START Material provided
Definition set_total_people_arrived (x : Z) (s : Simulation) : Simulation :=
  {| env := env s; n_random := n_random s; n_events := n_events s; next_vid := next_vid
     s; store := store s; reception := reception s; facilities := facilities s;
     restaurants := restaurants s; event_queue := event_queue s; clock := clock s;
     end_time := end_time s; queue_reception := queue_reception s; total_people_arrived
     := x; total_entities_arrived := total_entities_arrived s; total_people_completed :=
     total_people_completed s; total_entities_completed := total_entities_completed s;
     total_people_entered := total_people_entered s; total_entities_entered :=
     total_entities_entered s; total_revenue := total_revenue s; ratings := ratings s;
     visitors_completed := visitors_completed s |}.

Definition set_total_entities_arrived (x : Z) (s : Simulation) : Simulation :=
  {| env := env s; n_random := n_random s; n_events := n_events s; next_vid := next_vid
     s; store := store s; reception := reception s; facilities := facilities s;
     restaurants := restaurants s; event_queue := event_queue s; clock := clock s;
     end_time := end_time s; queue_reception := queue_reception s; total_people_arrived
     := total_people_arrived s; total_entities_arrived := x; total_people_completed :=
     total_people_completed s; total_entities_completed := total_entities_completed s;
     total_people_entered := total_people_entered s; total_entities_entered :=
     total_entities_entered s; total_revenue := total_revenue s; ratings := ratings s;
     visitors_completed := visitors_completed s |}.

Definition set_total_people_completed (x : Z) (s : Simulation) : Simulation :=
  {| env := env s; n_random := n_random s; n_events := n_events s; next_vid := next_vid
     s; store := store s; reception := reception s; facilities := facilities s;
     restaurants := restaurants s; event_queue := event_queue s; clock := clock s;
     end_time := end_time s; queue_reception := queue_reception s; total_people_arrived
     := total_people_arrived s; total_entities_arrived := total_entities_arrived s;
     total_people_completed := x; total_entities_completed := total_entities_completed
     s; total_people_entered := total_people_entered s; total_entities_entered :=
     total_entities_entered s; total_revenue := total_revenue s; ratings := ratings s;
     visitors_completed := visitors_completed s |}.

Definition set_total_entities_completed (x : Z) (s : Simulation) : Simulation :=
  {| env := env s; n_random := n_random s; n_events := n_events s; next_vid := next_vid
     s; store := store s; reception := reception s; facilities := facilities s;
     restaurants := restaurants s; event_queue := event_queue s; clock := clock s;
     end_time := end_time s; queue_reception := queue_reception s; total_people_arrived
     := total_people_arrived s; total_entities_arrived := total_entities_arrived s;
     total_people_completed := total_people_completed s; total_entities_completed := x;
     total_people_entered := total_people_entered s; total_entities_entered :=
     total_entities_entered s; total_revenue := total_revenue s; ratings := ratings s;
     visitors_completed := visitors_completed s |}.

Definition set_total_people_entered (x : Z) (s : Simulation) : Simulation :=
  {| env := env s; n_random := n_random s; n_events := n_events s; next_vid := next_vid
     s; store := store s; reception := reception s; facilities := facilities s;
     restaurants := restaurants s; event_queue := event_queue s; clock := clock s;
     end_time := end_time s; queue_reception := queue_reception s; total_people_arrived
     := total_people_arrived s; total_entities_arrived := total_entities_arrived s;
     total_people_completed := total_people_completed s; total_entities_completed :=
     total_entities_completed s; total_people_entered := x; total_entities_entered :=
     total_entities_entered s; total_revenue := total_revenue s; ratings := ratings s;
     visitors_completed := visitors_completed s |}.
END Material provided
» Your assignment: Retype only the lines above between the line with "total_entities_completed := x;" and the line with "total_entities_completed s; total_people_entered", counting those two lines as well, and keep every character as it is.

» Result below:
     total_people_completed := total_people_completed s; total_entities_completed := x;
     total_people_entered := total_people_entered s; total_entities_entered :=
     total_entities_entered s; total_revenue := total_revenue s; ratings := ratings s;
     visitors_completed := visitors_completed s |}.

Definition set_total_people_entered (x : Z) (s : Simulation) : Simulation :=
  {| env := env s; n_random := n_random s; n_events := n_events s; next_vid := next_vid
     s; store := store s; reception := reception s; facilities := facilities s;
     restaurants := restaurants s; event_queue := event_queue s; clock := clock s;
     end_time := end_time s; queue_reception := queue_reception s; total_people_arrived
     := total_people_arrived s; total_entities_arrived := total_entities_arrived s;
     total_people_completed := total_people_completed s; total_entities_completed :=
     total_entities_completed s; total_people_entered := x; total_entities_entered :=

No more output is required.